* _Stored data entries_:
• • • • • • •
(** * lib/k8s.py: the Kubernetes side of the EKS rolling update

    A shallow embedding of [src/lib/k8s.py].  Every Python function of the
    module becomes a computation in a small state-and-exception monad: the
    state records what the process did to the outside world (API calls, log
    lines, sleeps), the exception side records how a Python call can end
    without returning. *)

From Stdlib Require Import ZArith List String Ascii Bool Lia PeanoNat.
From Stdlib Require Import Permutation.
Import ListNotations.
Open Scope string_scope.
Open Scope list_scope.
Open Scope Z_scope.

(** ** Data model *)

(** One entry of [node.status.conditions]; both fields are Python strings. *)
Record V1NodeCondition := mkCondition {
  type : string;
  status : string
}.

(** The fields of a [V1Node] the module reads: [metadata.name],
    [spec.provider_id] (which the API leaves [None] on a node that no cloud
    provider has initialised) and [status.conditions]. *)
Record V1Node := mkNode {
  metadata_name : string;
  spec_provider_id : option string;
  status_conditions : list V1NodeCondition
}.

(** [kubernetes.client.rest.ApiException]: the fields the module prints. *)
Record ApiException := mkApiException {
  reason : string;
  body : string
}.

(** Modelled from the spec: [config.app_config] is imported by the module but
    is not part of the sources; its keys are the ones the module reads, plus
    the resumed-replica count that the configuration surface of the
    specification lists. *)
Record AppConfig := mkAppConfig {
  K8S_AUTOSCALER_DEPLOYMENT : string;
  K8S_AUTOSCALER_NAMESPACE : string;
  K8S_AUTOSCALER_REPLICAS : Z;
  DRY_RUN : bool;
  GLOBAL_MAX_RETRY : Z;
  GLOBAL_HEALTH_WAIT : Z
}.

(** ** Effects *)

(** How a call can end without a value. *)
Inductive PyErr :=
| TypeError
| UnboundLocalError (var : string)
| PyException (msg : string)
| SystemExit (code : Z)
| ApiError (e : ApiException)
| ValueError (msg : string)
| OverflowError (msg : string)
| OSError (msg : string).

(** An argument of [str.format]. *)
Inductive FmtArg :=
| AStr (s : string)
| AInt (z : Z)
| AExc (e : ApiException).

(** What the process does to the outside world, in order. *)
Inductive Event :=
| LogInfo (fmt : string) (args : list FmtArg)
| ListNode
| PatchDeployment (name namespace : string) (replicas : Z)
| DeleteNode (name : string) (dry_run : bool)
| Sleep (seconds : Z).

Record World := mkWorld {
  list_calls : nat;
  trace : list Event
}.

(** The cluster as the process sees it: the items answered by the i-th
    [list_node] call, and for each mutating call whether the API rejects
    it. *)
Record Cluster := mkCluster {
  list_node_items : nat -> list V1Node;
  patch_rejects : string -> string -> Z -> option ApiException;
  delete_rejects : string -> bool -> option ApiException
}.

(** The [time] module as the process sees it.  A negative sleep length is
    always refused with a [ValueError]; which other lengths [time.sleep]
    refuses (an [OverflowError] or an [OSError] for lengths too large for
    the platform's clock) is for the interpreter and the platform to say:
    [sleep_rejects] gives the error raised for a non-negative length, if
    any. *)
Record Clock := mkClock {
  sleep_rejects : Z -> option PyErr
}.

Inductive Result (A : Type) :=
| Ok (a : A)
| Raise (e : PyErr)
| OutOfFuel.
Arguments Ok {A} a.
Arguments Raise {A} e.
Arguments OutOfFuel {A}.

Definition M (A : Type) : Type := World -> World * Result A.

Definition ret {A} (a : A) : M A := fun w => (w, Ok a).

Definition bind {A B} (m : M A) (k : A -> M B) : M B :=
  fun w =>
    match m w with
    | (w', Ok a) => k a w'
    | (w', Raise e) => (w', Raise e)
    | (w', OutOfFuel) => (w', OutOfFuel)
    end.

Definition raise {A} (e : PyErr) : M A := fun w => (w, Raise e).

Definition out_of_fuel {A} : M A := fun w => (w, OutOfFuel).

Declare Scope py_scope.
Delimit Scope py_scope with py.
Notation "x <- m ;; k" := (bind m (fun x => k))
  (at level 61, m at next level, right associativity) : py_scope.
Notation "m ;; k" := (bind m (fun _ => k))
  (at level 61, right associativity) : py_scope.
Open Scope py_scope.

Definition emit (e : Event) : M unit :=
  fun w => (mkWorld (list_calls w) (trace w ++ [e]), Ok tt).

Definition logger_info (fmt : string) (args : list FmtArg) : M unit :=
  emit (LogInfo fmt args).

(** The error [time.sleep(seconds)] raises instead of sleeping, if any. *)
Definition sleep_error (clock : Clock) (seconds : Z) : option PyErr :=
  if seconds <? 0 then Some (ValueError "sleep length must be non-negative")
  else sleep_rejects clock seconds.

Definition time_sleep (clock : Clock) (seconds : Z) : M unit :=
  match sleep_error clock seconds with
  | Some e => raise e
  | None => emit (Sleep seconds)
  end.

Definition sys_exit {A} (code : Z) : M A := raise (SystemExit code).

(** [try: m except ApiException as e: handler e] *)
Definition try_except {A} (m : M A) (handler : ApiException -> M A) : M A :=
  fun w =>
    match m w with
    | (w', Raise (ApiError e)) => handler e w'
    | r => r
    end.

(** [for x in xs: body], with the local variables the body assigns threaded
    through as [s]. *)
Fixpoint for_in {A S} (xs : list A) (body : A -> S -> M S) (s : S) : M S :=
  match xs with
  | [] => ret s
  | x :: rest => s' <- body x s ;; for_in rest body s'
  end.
• • • • • • •
The records shown above are to be retyped exactly, with none omitted.

* _EXERCISE RESPONSE_:
(** * lib/k8s.py: the Kubernetes side of the EKS rolling update

    A shallow embedding of [src/lib/k8s.py].  Every Python function of the
    module becomes a computation in a small state-and-exception monad: the
    state records what the process did to the outside world (API calls, log
    lines, sleeps), the exception side records how a Python call can end
    without returning. *)

From Stdlib Require Import ZArith List String Ascii Bool Lia PeanoNat.
From Stdlib Require Import Permutation.
Import ListNotations.
Open Scope string_scope.
Open Scope list_scope.
Open Scope Z_scope.

(** ** Data model *)

(** One entry of [node.status.conditions]; both fields are Python strings. *)
Record V1NodeCondition := mkCondition {
  type : string;
  status : string
}.

(** The fields of a [V1Node] the module reads: [metadata.name],
    [spec.provider_id] (which the API leaves [None] on a node that no cloud
    provider has initialised) and [status.conditions]. *)
Record V1Node := mkNode {
  metadata_name : string;
  spec_provider_id : option string;
  status_conditions : list V1NodeCondition
}.

(** [kubernetes.client.rest.ApiException]: the fields the module prints. *)
Record ApiException := mkApiException {
  reason : string;
  body : string
}.

(** Modelled from the spec: [config.app_config] is imported by the module but
    is not part of the sources; its keys are the ones the module reads, plus
    the resumed-replica count that the configuration surface of the
    specification lists. *)
Record AppConfig := mkAppConfig {
  K8S_AUTOSCALER_DEPLOYMENT : string;
  K8S_AUTOSCALER_NAMESPACE : string;
  K8S_AUTOSCALER_REPLICAS : Z;
  DRY_RUN : bool;
  GLOBAL_MAX_RETRY : Z;
  GLOBAL_HEALTH_WAIT : Z
}.

(** ** Effects *)

(** How a call can end without a value. *)
Inductive PyErr :=
| TypeError
| UnboundLocalError (var : string)
| PyException (msg : string)
| SystemExit (code : Z)
| ApiError (e : ApiException)
| ValueError (msg : string)
| OverflowError (msg : string)
| OSError (msg : string).

(** An argument of [str.format]. *)
Inductive FmtArg :=
| AStr (s : string)
| AInt (z : Z)
| AExc (e : ApiException).

(** What the process does to the outside world, in order. *)
Inductive Event :=
| LogInfo (fmt : string) (args : list FmtArg)
| ListNode
| PatchDeployment (name namespace : string) (replicas : Z)
| DeleteNode (name : string) (dry_run : bool)
| Sleep (seconds : Z).

Record World := mkWorld {
  list_calls : nat;
  trace : list Event
}.

(** The cluster as the process sees it: the items answered by the i-th
    [list_node] call, and for each mutating call whether the API rejects
    it. *)
Record Cluster := mkCluster {
  list_node_items : nat -> list V1Node;
  patch_rejects : string -> string -> Z -> option ApiException;
  delete_rejects : string -> bool -> option ApiException
}.

(** The [time] module as the process sees it.  A negative sleep length is
    always refused with a [ValueError]; which other lengths [time.sleep]
    refuses (an [OverflowError] or an [OSError] for lengths too large for
    the platform's clock) is for the interpreter and the platform to say:
    [sleep_rejects] gives the error raised for a non-negative length, if
    any. *)
Record Clock := mkClock {
  sleep_rejects : Z -> option PyErr
}.

Inductive Result (A : Type) :=
| Ok (a : A)
| Raise (e : PyErr)
| OutOfFuel.
Arguments Ok {A} a.
Arguments Raise {A} e.
Arguments OutOfFuel {A}.

Definition M (A : Type) : Type := World -> World * Result A.

Definition ret {A} (a : A) : M A := fun w => (w, Ok a).

Definition bind {A B} (m : M A) (k : A -> M B) : M B :=
  fun w =>
    match m w with
    | (w', Ok a) => k a w'
    | (w', Raise e) => (w', Raise e)
    | (w', OutOfFuel) => (w', OutOfFuel)
    end.

Definition raise {A} (e : PyErr) : M A := fun w => (w, Raise e).

Definition out_of_fuel {A} : M A := fun w => (w, OutOfFuel).

Declare Scope py_scope.
Delimit Scope py_scope with py.
Notation "x <- m ;; k" := (bind m (fun x => k))
  (at level 61, m at next level, right associativity) : py_scope.
Notation "m ;; k" := (bind m (fun _ => k))
  (at level 61, right associativity) : py_scope.
Open Scope py_scope.

Definition emit (e : Event) : M unit :=
  fun w => (mkWorld (list_calls w) (trace w ++ [e]), Ok tt).

Definition logger_info (fmt : string) (args : list FmtArg) : M unit :=
  emit (LogInfo fmt args).

(** The error [time.sleep(seconds)] raises instead of sleeping, if any. *)
Definition sleep_error (clock : Clock) (seconds : Z) : option PyErr :=
  if seconds <? 0 then Some (ValueError "sleep length must be non-negative")
  else sleep_rejects clock seconds.

Definition time_sleep (clock : Clock) (seconds : Z) : M unit :=
  match sleep_error clock seconds with
  | Some e => raise e
  | None => emit (Sleep seconds)
  end.

Definition sys_exit {A} (code : Z) : M A := raise (SystemExit code).

(** [try: m except ApiException as e: handler e] *)
Definition try_except {A} (m : M A) (handler : ApiException -> M A) : M A :=
  fun w =>
    match m w with
    | (w', Raise (ApiError e)) => handler e w'
    | r => r
    end.

(** [for x in xs: body], with the local variables the body assigns threaded
    through as [s]. *)
Fixpoint for_in {A S} (xs : list A) (body : A -> S -> M S) (s : S) : M S :=
  match xs with
  | [] => ret s
  | x :: rest => s' <- body x s ;; for_in rest body s'
  end.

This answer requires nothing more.